Rachel

''You never eat. Like, seriously, you eat nothing.'' Quinn said, her eyes hard, but her tone maternal.

''No, I do eat!'' I immediately defend myself.

Because, I do eat. I've never had a problem with my body.

''Every time you go to one of our houses, you just say you're not hungry, or take one slice of pizza or whatever, and then you never have any more!''

''Yeah, but it's just because I feel bad. I'm basically taking food from my friends.''

''Kurt told me that every time you go over to his house to hang out with Finn, you never accept anything.'' Quinn said disapprovingly.

''It's the same for Finn, too, you know. Just 'cos he's my boyfriend doesn't mean I'm gonna mindlessly take food from his house.''

''Still, Rachel.''

All this talk isn't going to make me hungrier than I am. I do have an appetite, you know.

I got home thinking about how Finn thinks I'm perfect. I don't need any other confirmation.

Why does Quinn think I am trying to lose weight when my boyfriend thinks I'm perfect?

If he thinks I'm perfect, that should be enough to convince her I wouldn't try to get thinner.

Lately, Quinn's been nagging me to eat more, but it's easy for her to say, her metabolism does everything for her. I know she's just trying to help, but sometimes I just want everyone to shut up and let me do what I want.

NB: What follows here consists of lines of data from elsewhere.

(** * excel_to_html_converter: a shallow embedding and its properties

    The program reads a workbook, turns every sheet into a record of period
    labels, named rows and an optional aggregate row ([read_excel_data]),
    and prints the records as one tabbed HTML document ([generate_html]);
    [main] is the command line around the two.

    Python values are modelled as follows.
    - [str] is a [string] holding the UTF-8 bytes of the text.  Substring
      tests and the removal of an ASCII character commute with the encoding,
      so [in] and [replace] act on the bytes.
    - [int] is [Z].
    - [float] is an IEEE 754 binary64.  Every finite binary64 is an integer
      multiple of 2^-1074, so a finite value is held as a sign and its
      magnitude counted in units of 2^-1074; conversions round to nearest,
      ties to even, exactly as the interpreter does.
    - a [dict] is an association list in insertion order.

    A run is the list of its effects and the way it ends.  [main] is
    first read with every printed line taken; [process] then puts the run
    on a console that may refuse a line or fail to flush. *)

From Stdlib Require Import ZArith List String Ascii Bool Lia.
Import ListNotations.
Local Open Scope string_scope.
Local Open Scope Z_scope.

(** ** Text *)

(** The line feed and the double quote, which a literal cannot hold. *)
Definition nl : string := String (ascii_of_nat 10) EmptyString.
Definition dq : string := String (ascii_of_nat 34) EmptyString.

(** [needle in hay]. *)
Fixpoint contains (needle hay : string) : bool :=
  String.prefix needle hay ||
  match hay with
  | EmptyString => false
  | String _ rest => contains needle rest
  end.

(** [s.replace(',', '')]. *)
Fixpoint remove_commas (s : string) : string :=
  match s with
  | EmptyString => EmptyString
  | String c rest =>
      if Ascii.eqb c "," then remove_commas rest else String c (remove_commas rest)
  end.

Definition digit_char (d : Z) : ascii := ascii_of_nat (48 + Z.to_nat d).

(** Decimal digits of a natural number, most significant first; the fuel
    bounds the number of digits. *)
Fixpoint dec_digits (fuel : nat) (n : Z) (acc : string) : string :=
  match fuel with
  | O => acc
  | S fuel' =>
      let acc' := String (digit_char (n mod 10)) acc in
      if n <? 10 then acc' else dec_digits fuel' (n / 10) acc'
  end.

Definition str_nat (n : Z) : string :=
  dec_digits (S (Z.to_nat (Z.log2 n))) n "".

(** [str(z)] for an [int]. *)
Definition str_int (z : Z) : string :=
  if z <? 0 then "-" ++ str_nat (- z) else str_nat z.

(** ** Floating point numbers *)

(** [Finite neg n] is the number [(-1)^neg * n / 2^1074]. *)
Inductive float : Type :=
| Finite (neg : bool) (n : Z)
| Inf (neg : bool)
| NaN.

Definition scale : Z := 2 ^ 1074.

(** The first magnitude that is out of range, 2^1024 in units of 2^-1074. *)
Definition huge : Z := 2 ^ 2098.

(** A binary64 magnitude carries at most 53 significant bits. *)
Definition binary64 (f : float) : bool :=
  match f with
  | Finite _ n =>
      (0 <=? n) && (n <? huge) &&
      (n mod 2 ^ Z.max 0 (Z.log2 n + 1 - 53) =? 0)
  | _ => true
  end.

(** The integer nearest to [a / b], ties to the even one ([0 <= a], [0 < b]). *)
Definition round_half_even (a b : Z) : Z :=
  let q := a / b in
  let r := a mod b in
  if 2 * r <? b then q
  else if b <? 2 * r then q + 1
  else if Z.even q then q else q + 1.

(** The binary64 nearest to the rational [p / q] ([0 <= p], [0 < q]): the
    quotient is cut to 53 significant bits, or to the grid of the
    subnormals when it is smaller than that. *)
Definition round_rat (neg : bool) (p q : Z) : float :=
  let a := p * scale in
  let s := Z.max 0 (Z.log2 (a / q) + 1 - 53) in
  let n := round_half_even a (q * 2 ^ s) * 2 ^ s in
  if huge <=? n then Inf neg else Finite neg n.

(** The binary64 nearest to [m * 10^k]. *)
Definition round_dec (neg : bool) (m k : Z) : float :=
  if 0 <=? k then round_rat neg (m * 10 ^ k) 1 else round_rat neg m (10 ^ (- k)).

(** *** [float(s)] for a string

    The interpreter first brings the text to ASCII: a blank outside ASCII
    becomes a space and a decimal digit of any script its ASCII digit; the
    first other character outside ASCII becomes a question mark and ends
    the text.  The result is read with the grammar of the language
    reference: blanks around the text, a sign, then one of inf, infinity
    and nan in any case, or digits with an optional point and exponent,
    where single underscores may separate digits. *)

Definition is_digit (c : ascii) : bool :=
  ((48 <=? nat_of_ascii c) && (nat_of_ascii c <=? 57))%nat.

Definition digit_val (c : ascii) : Z := Z.of_nat (nat_of_ascii c) - 48.

Definition is_space (c : ascii) : bool :=
  let n := nat_of_ascii c in
  (((9 <=? n) && (n <=? 13)) || (n =? 32))%nat.

Fixpoint lstrip (l : list ascii) : list ascii :=
  match l with
  | c :: r => if is_space c then lstrip r else l
  | [] => []
  end.

Definition strip (l : list ascii) : list ascii :=
  rev (lstrip (rev (lstrip l))).

Definition lower (c : ascii) : ascii :=
  let n := nat_of_ascii c in
  if ((65 <=? n) && (n <=? 90))%nat then ascii_of_nat (n + 32) else c.

Definition take_sign (l : list ascii) : bool * list ascii :=
  match l with
  | "-"%char :: r => (true, r)
  | "+"%char :: r => (false, r)
  | _ => (false, l)
  end.

(** The rest of a run of digits: the value read so far, the number of
    digits read, and what follows the run. *)
Fixpoint digit_run (l : list ascii) (acc cnt : Z) : Z * Z * list ascii :=
  match l with
  | c :: r =>
      if is_digit c then digit_run r (10 * acc + digit_val c) (cnt + 1)
      else if Ascii.eqb c "_" then
        match r with
        | d :: r' =>
            if is_digit d then digit_run r' (10 * acc + digit_val d) (cnt + 1)
            else (acc, cnt, l)
        | [] => (acc, cnt, l)
        end
      else (acc, cnt, l)
  | [] => (acc, cnt, l)
  end.

Definition digitpart (l : list ascii) (acc : Z) : option (Z * Z * list ascii) :=
  match l with
  | c :: r =>
      if is_digit c then Some (digit_run r (10 * acc + digit_val c) 1) else None
  | [] => None
  end.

I do not eat less because of what anyone has ever said, or what I think of myself. I merely have no appetite.

I stand in front of the mirror in my bra and underwear, scanning myself from head to toe and counting how many flaws are still there.

I sigh, telling myself my thighs will never be any thinner, but at least my stomach could be.

I just have to be patient. Because, I am not on a diet, nor is any of this about anything else, but that I don't have an appetite.

It's a good thing I have no appetite.

I strip off entirely and turn on the shower tap, waiting for the water to warm.

I didn't do it on purpose. It just happened a few months ago.

I just don't eat as much. Not that there's anything wrong with that.

I step into the shower and look down at my bare legs, trying to figure out if they are chunky or average. They're not skinny, that's for sure.

If I want to be a star, I must look perfect, as in skinny, flawless complexion and must look good in everything (otherwise, the judges for the auditions would never pick me – I mean – they have to think about the costumes too!).

It's normal that as a destined star, I must look the part on stage. This doesn't mean I have a weight problem and am subconsciously dealing with it.